Based on the Karush-Kuhn-Tucker conditions, the partial derivatives of L(·) on w, b, e_i, and α_i should be zero, which are also the necessary conditions of optimal solutions. Then, the b and α can be obtained by further rearranging the necessary conditions as

(14)$\left\{\begin{array}{l}b={\displaystyle \frac{E^{\mathrm{T}}{H}^{-1}{d}_{out}}{E^{\mathrm{T}}{H}^{-1}E}}\\ \alpha =H^{-1}{d}_{out}-H^{-1}E\cdot b\end{array}\right.$

Thus, the future behavior of the lumped disturbance can be predicted via (15) with the latest test input $d_{new}=[\Delta {\widehat{d}}_{k-n_p+1},\dots ,\Delta {\widehat{d}}_{k-1}, \Delta {\widehat{d}}_k]$ and (b, α).

(15)$\Delta {\widehat{d}}_{k+1}=f(d_{new})={\displaystyle \sum _{i=1}^N{\alpha }_{i}K\left(d_{in,i},d_{new}\right)+b}$

Update the test input as $d_{new}=[\Delta {\widehat{d}}_{k-n_p+2},\dots ,\Delta {\widehat{d}}_k, \Delta {\widehat{d}}_{k+1}]$ and one can obtain $\Delta {\widehat{d}}_{k+2}$ via (15). Repeat the above steps recursively, the $\Delta {\widehat{d}}_{k+3}$, …, $\Delta {\widehat{d}}_{k+n_a}$ can be obtained recursively.

Finally, convert the incremental values into their absolute form using

(16)${\widehat{d}}_{k+t}={\displaystyle {\sum }_{j=1}^t\Delta {\widehat{d}}_{k+j}}+{\widehat{d}}_k$

Assume that the first n_a-step dynamics of lumped disturbance are considered in the infinite prediction time domain of OMPC, namely

(17)${\widehat{d}}_{k+i}=\left\{\begin{array}{l}\mathrm{variable}, i=0, 1, \dots , n_a\\ {\widehat{d}}_{k+n_a}, i=n_a+1,\dots ,\infty \end{array}\right.$

The future disturbance dynamics at the kth interval can be described by ${\underrightarrow{\widehat{d}}}_{k+1}={[{\widehat{d}}_{k+1}, {\widehat{d}}_{k+2}, \dots , {\widehat{d}}_{k+n_a}]}^{\mathrm{T}}$.
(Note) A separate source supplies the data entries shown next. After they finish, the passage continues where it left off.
Lemma load_lines_ids (lines : list string) :
  forall id tk k,
    Tokenizer.id_to_token_ (snd (Tokenizer.load_lines lines id tk)) !! k
    = if decide (id <= k < id + Z.of_nat (length (vocabulary lines)))
      then vocabulary lines !! Z.to_nat (k - id)
      else Tokenizer.id_to_token_ tk !! k.
Proof.
  induction lines as [|line lines IH]; intros id tk k.
  - cbn. case_decide; [lia | reflexivity].
  - cbn [Tokenizer.load_lines]. rewrite vocabulary_cons.
    destruct (String.eqb line "") eqn:E.
    + apply IH.
    + cbn [length]. rewrite IH.
      cbn [Tokenizer.id_to_token_].
      destruct (decide (k = id)) as [->|Hne].
      * rewrite decide_False by lia. rewrite decide_True by lia.
        rewrite lookup_insert_eq, Z.sub_diag. reflexivity.
      * rewrite lookup_insert_ne by congruence.
        repeat case_decide; try lia; try reflexivity.
        replace (Z.to_nat (k - id)) with (S (Z.to_nat (k - (id + 1)))) by lia.
        reflexivity.
Qed.

Lemma load_lines_size (lines : list string) :
  forall id tk,
    (forall k, id <= k -> Tokenizer.id_to_token_ tk !! k = None) ->
    size (Tokenizer.id_to_token_ (snd (Tokenizer.load_lines lines id tk)))
    = (size (Tokenizer.id_to_token_ tk) + length (vocabulary lines))%nat.
Proof.
  induction lines as [|line lines IH]; intros id tk Hfree.
  - cbn. lia.
  - cbn [Tokenizer.load_lines]. rewrite vocabulary_cons.
    destruct (String.eqb line "") eqn:E.
    + apply IH. exact Hfree.
    + cbn [length]. rewrite IH.
      * cbn [Tokenizer.id_to_token_].
        rewrite map_size_insert_None by (apply Hfree; lia). lia.
      * intros k Hk. cbn [Tokenizer.id_to_token_].
        rewrite lookup_insert_ne by lia. apply Hfree. lia.
Qed.

Lemma load_lines_absent (lines : list string) :
  forall id tk token,
    token ∉ vocabulary lines ->
    Tokenizer.token_to_id_ (snd (Tokenizer.load_lines lines id tk)) !! token
    = Tokenizer.token_to_id_ tk !! token.
Proof.
  induction lines as [|line lines IH]; intros id tk token Hout.
  - reflexivity.
  - cbn [Tokenizer.load_lines]. rewrite vocabulary_cons in Hout.
    destruct (String.eqb line "") eqn:E.
    + apply IH. exact Hout.
    + apply not_elem_of_cons in Hout as [Hne Hout].
      rewrite IH by exact Hout. cbn [Tokenizer.token_to_id_].
      apply lookup_insert_ne. congruence.
Qed.

Lemma load_lines_tokens (lines : list string) :
  forall id tk token,
    token ∈ vocabulary lines ->
    exists i : nat,
      Tokenizer.token_to_id_ (snd (Tokenizer.load_lines lines id tk)) !! token
      = Some (id + Z.of_nat i)
      /\ vocabulary lines !! i = Some token
      /\ forall j : nat, (i < j)%nat -> vocabulary lines !! j <> Some token.
Proof.
  induction lines as [|line lines IH]; intros id tk token Hin.
  - cbn in Hin. apply elem_of_nil in Hin. contradiction.
  - cbn [Tokenizer.load_lines]. rewrite vocabulary_cons in Hin |- *.
    destruct (String.eqb line "") eqn:E.
    + apply IH. exact Hin.
    + destruct (decide (token ∈ vocabulary lines)) as [Hlater|Hnot].
      * destruct (IH (id + 1)
                    {| Tokenizer.id_to_token_ :=
                         <[id := Tokenizer.before_tab line]>
                           (Tokenizer.id_to_token_ tk);
                       Tokenizer.token_to_id_ :=
                         <[Tokenizer.before_tab line := id]>
                           (Tokenizer.token_to_id_ tk);
                       Tokenizer.vocab_size_ := Tokenizer.vocab_size_ tk |}
                    token Hlater) as (i & Hi & Hv & Hlast).
        exists (S i). split; [rewrite Hi; f_equal; lia|].
        split; [exact Hv|].
        intros [|j] Hj; [lia|]. cbn. apply Hlast. lia.
      * apply elem_of_cons in Hin as [->|Hin]; [|contradiction].
        exists 0%nat. rewrite load_lines_absent by exact Hnot.
        cbn [Tokenizer.token_to_id_]. rewrite lookup_insert_eq.
        split; [f_equal; lia|]. split; [reflexivity|].
        intros [|j] Hj; [lia|]. cbn. intros Hj'.
        apply Hnot. apply list_elem_of_lookup. eauto.
Qed.

(** X6.  [loadVocabulary] on a new tokenizer numbers the non-empty
    lines of the file 0, 1, 2, ... (fewer than [2^31] of them, the
    counter being an [int]); the token of a line is its text before the
    first tab.  [vocab_size_] is the number of such lines, and an id
    outside of them is answered with [<unk>]. *)
Theorem loadVocabulary_ids (vocab_file : string) (lines : list string) :
  vocab_file <> EmptyString ->
  Z.of_nat (length (vocabulary lines)) < 2 ^ 31 ->
  fst (Tokenizer.loadVocabulary vocab_file (Some lines) Tokenizer.empty) = true
  /\ Tokenizer.vocab_size_ (loaded vocab_file lines)
     = Z.of_nat (length (vocabulary lines))
  /\ (forall i token, vocabulary lines !! i = Some token ->
        Tokenizer.idToToken (loaded vocab_file lines) (Z.of_nat i) = token)
  /\ (forall id, id < 0 \/ Z.of_nat (length (vocabulary lines)) <= id ->
        Tokenizer.idToToken (loaded vocab_file lines) id = "<unk>").
Proof.
  intros Hfile _. unfold loaded, Tokenizer.loadVocabulary.
  apply String.eqb_neq in Hfile. rewrite Hfile. cbn [fst snd].
  split; [reflexivity|]. split.
  - cbn [Tokenizer.vocab_size_]. rewrite load_lines_size.
    + cbn [Tokenizer.empty Tokenizer.id_to_token_].
      rewrite map_size_empty. reflexivity.
    + intros k _. apply lookup_empty.
  - unfold Tokenizer.idToToken. cbn [Tokenizer.id_to_token_]. split.
    + intros i token Hi. rewrite load_lines_ids.
      pose proof (lookup_lt_Some _ _ _ Hi).
      case_decide; [|lia].
      rewrite Z.sub_0_r, Nat2Z.id, Hi. reflexivity.
    + intros id Hid. rewrite load_lines_ids.
      case_decide; [lia|]. cbn. rewrite lookup_empty. reflexivity.
Qed.

Lemma loadVocabulary_ids_witness :
  Tokenizer.idToToken (loaded "tokens.txt" sample_lines) 2
  = "a".
Proof.
  apply (loadVocabulary_ids "tokens.txt" sample_lines)
    with (i := 2%nat).
  - discriminate.
  - vm_compute. reflexivity.
  - reflexivity.
Defined.

(** X7.  Every token of a loaded vocabulary (of fewer than [2^31]
    tokens) is found again under the id it is given, also when it occurs
    on several lines; a string that is no token has the id of [<unk>];
    and when no token occurs twice, every id is found again under its
    token. *)
Theorem tokenToId_idToToken (vocab_file : string) (lines : list string) :
  vocab_file <> EmptyString ->
  Z.of_nat (length (vocabulary lines)) < 2 ^ 31 ->
  (forall token, token ∈ vocabulary lines ->
     Tokenizer.idToToken (loaded vocab_file lines)
       (Tokenizer.tokenToId (loaded vocab_file lines) token) = token)
  /\ (forall token, token ∉ vocabulary lines ->
        Tokenizer.tokenToId (loaded vocab_file lines) token = 1)
  /\ (NoDup (vocabulary lines) ->
      forall i : nat, (i < length (vocabulary lines))%nat ->
        Tokenizer.tokenToId (loaded vocab_file lines)
          (Tokenizer.idToToken (loaded vocab_file lines) (Z.of_nat i))
        = Z.of_nat i).
Proof.
  intros Hfile _. unfold loaded, Tokenizer.loadVocabulary.
  apply String.eqb_neq in Hfile. rewrite Hfile. cbn [snd].
  unfold Tokenizer.idToToken, Tokenizer.tokenToId.
  cbn [Tokenizer.id_to_token_ Tokenizer.token_to_id_].
  split; [|split].
  - intros token Hin.
    destruct (load_lines_tokens lines 0 Tokenizer.empty token Hin)
      as (i & Hi & Hv & _).
    rewrite Hi, load_lines_ids. pose proof (lookup_lt_Some _ _ _ Hv).
    case_decide; [|lia].
    replace (Z.to_nat (0 + Z.of_nat i - 0)) with i by lia.
    rewrite Hv. reflexivity.
  - intros token Hout. rewrite load_lines_absent by exact Hout.
    cbn. rewrite lookup_empty. reflexivity.
  - intros Hnodup i Hi. rewrite load_lines_ids.
    case_decide; [|lia].
    rewrite Z.sub_0_r, Nat2Z.id.
    destruct (lookup_lt_is_Some_2 _ _ Hi) as [token Ht]. rewrite Ht.
    destruct (load_lines_tokens lines 0 Tokenizer.empty token)
      as (i' & Hi' & Hv' & _).
    { apply list_elem_of_lookup. eauto. }
    rewrite Hi'. rewrite (NoDup_lookup _ _ _ _ Hnodup Ht Hv'). lia.
Qed.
3.2. Dynamic Correction of Steady-State Target Sequence

In order to integrate the obtained $[{\widehat{d}}_k,{\widehat{d}}_{k+1}, {\widehat{d}}_{k+2}, \dots , {\widehat{d}}_{k+n_a}]$ into the framework of the OMPC with the consideration of constraint satisfaction, a dynamic correction strategy of the steady-state target sequence, denoted as (x_ss|k+i, u_ss|k+i), is proposed. The correction strategy aims to correct the original equilibrium of the PTSF into a new one in the presence of disturbance dynamics and constraints imposed on the variables in real time.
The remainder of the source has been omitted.